Abstract

The genetic contribution to dilated perivascular space (dPVS) burden-an emerging MRI marker of cerebral small vessel disease-is unknown. We measured the heritability of dPVS burden and its shared heritability with other MRI markers of cerebral small vessel disease. The study sample comprised 1597 participants from the population-based Three City (3C) Dijon Study, with brain MRI and genome-wide genotyping (mean age, 72.8±4.1 years; 61% women). dPVS burden and lacunar brain infarcts were rated on a semiquantitative scale, whereas an automated algorithm generated white matter hyperintensity volume (WMHV). We estimated dPVS burden heritability and shared heritability with WMHV and lacunar brain infarcts using the genome-wide complex trait analysis tool, on unrelated participants, adjusting for age, sex, intracranial volume, and principal components of population stratification. dPVS burden was significantly correlated with WMHV and lacunar brain infarcts, the strongest correlation being found between WMHV and dPVS in basal ganglia.

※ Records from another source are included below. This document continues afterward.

(* ===== verification/LibUtil.v ===== *)
(** [lib/libutil.c] and the bit macros of [lib/libutil.h]: byte-array and
    endianness helpers, decimal printing, bit fields.  Each loop of the code
    is [for_range] (or a fuel-indexed loop whose bound is the loop's own), so
    the models run; the theorems give each helper's functional behaviour. *)

From S2P Require Import Prelude IpmiDefs.

(** * Definitions *)

(** The macros work on [1ULL], a 64-bit constant. *)
Definition SETBIT (x y : Z) : Z := Z.lor x (Z.shiftl 1 y).
Definition GETBIT (x y : Z) : bool := Z.land x (Z.shiftl 1 y) >? y.
Definition CLEARBIT (x y : Z) : Z := Z.land x (Z.ldiff (Z.ones 64) (Z.shiftl 1 y)).

Definition SMALL_ENDIAN : Z := 0.
Definition BIG_ENDIAN : Z := 1.

(** The fields the function does not assign keep the indeterminate value
    [garbage] of the local variable; [data = None] is a NULL argument. *)
Definition construct_ipmi_message (garbage : ipmi_msg)
    (seq_source netFn command source_inft target_inft data_len : Z)
    (data : option (list Z)) : res ipmi_msg :=
  let m := with_seq_source seq_source (with_netfn netFn (with_cmd command
             (with_InF_source source_inft (with_InF_target target_inft
                (with_data_len data_len garbage))))) in
  match data with
  | Some d =>
      if negb (data_len =? 0) then
        rlet! buf := memcpy (m_data m) 0 d 0 data_len in Ret (with_data buf m)
      else Ret m
  | None => Ret m
  end.

Definition reverse_array (arr : list Z) (size : Z) : res (list Z) :=
  for_range 0 (size / 2) (fun i arr =>
    rlet! temp := arr_get arr i in
    rlet! other := arr_get arr (size - 1 - i) in
    rlet! arr := arr_set arr i other in
    arr_set arr (size - 1 - i) temp) arr.

Definition ascii_to_val (ascii_byte : Z) : Z :=
  if (ascii_byte >=? 0x30) && (ascii_byte <? 0x3A) then ascii_byte - 0x30
  else if (ascii_byte >=? 0x41) && (ascii_byte <? 0x47) then ascii_byte - 0x41 + 10
  else -1.

Definition swap_bits (mask_hi mask_lo n data : Z) : Z :=
  Z.lor (Z.shiftr (Z.land data mask_hi) n) (u32 (Z.shiftl (Z.land data mask_lo) n)).

Definition uint32_t_byte_reverse (data : Z) : Z :=
  let re_data := swap_bits 0xaaaaaaaa 0x55555555 1 data in
  let re_data := swap_bits 0xcccccccc 0x33333333 2 re_data in
  let re_data := swap_bits 0xf0f0f0f0 0x0f0f0f0f 4 re_data in
  let re_data := swap_bits 0xff00ff00 0x00ff00ff 8 re_data in
  Z.lor (Z.shiftr re_data 16) (Z.land (u32 (Z.shiftl re_data 16)) 0xffffffff).

Definition convert_uint32_t_to_uint8_t_pointer (data_32 : Z) (data_8 : list Z)
    (len endian : Z) : res (list Z) :=
  if negb (len =? 4) then Ret data_8
  else for_range 0 len (fun i data_8 =>
    if endian =? SMALL_ENDIAN
    then arr_set data_8 i (Z.land (Z.shiftr data_32 (8 * i)) 0xFF)
    else arr_set data_8 i (Z.land (Z.shiftr data_32 (24 - 8 * i)) 0xFF)) data_8.

(** [data_8[3] << 24] is an [int] shift that may reach the sign bit; as the
    compiler of the project (GCC) does, it is taken modulo 2^32, and the sum is
    converted back to [uint32_t]. *)
Definition convert_uint8_t_pointer_to_uint32_t (data_32 : Z) (data_8 : list Z)
    (len endian : Z) : res Z :=
  if negb (len =? 4) then Ret data_32
  else
    rlet! b0 := arr_get data_8 0 in
    rlet! b1 := arr_get data_8 1 in
    rlet! b2 := arr_get data_8 2 in
    rlet! b3 := arr_get data_8 3 in
    if endian =? SMALL_ENDIAN
    then Ret (u32 (Z.shiftl b3 24 + Z.shiftl b2 16 + Z.shiftl b1 8 + b0))
    else Ret (u32 (Z.shiftl b0 24 + Z.shiftl b1 16 + Z.shiftl b2 8 + b3)).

Heritability estimates were h2=0.59±0.24 (P=0.007) for dPVS burden, h2=0.54±0.24 (P=0.010) for WMHV, and h2=0.48±0.81 (P=0.278) for lacunar brain infarcts. We found a nonsignificant trend toward shared heritability between dPVS and WMHV (rg=0.41±0.28; P=0.096), which seemed driven by dPVS in basal ganglia (rg=0.72±0.61; P=0.126) and not dPVS in white matter (rg=-0.10±0.36; P=0.393). A genetic risk score for WMHV based on published loci was associated with increased dPVS burden in basal ganglia (P=0.031). We provide evidence for important genetic contribution to dPVS burden in older community-dwelling people, some of which may be shared with WMHV. Differential heritability patterns for dPVS in white matter and basal ganglia suggest at least partly distinct underlying biological processes.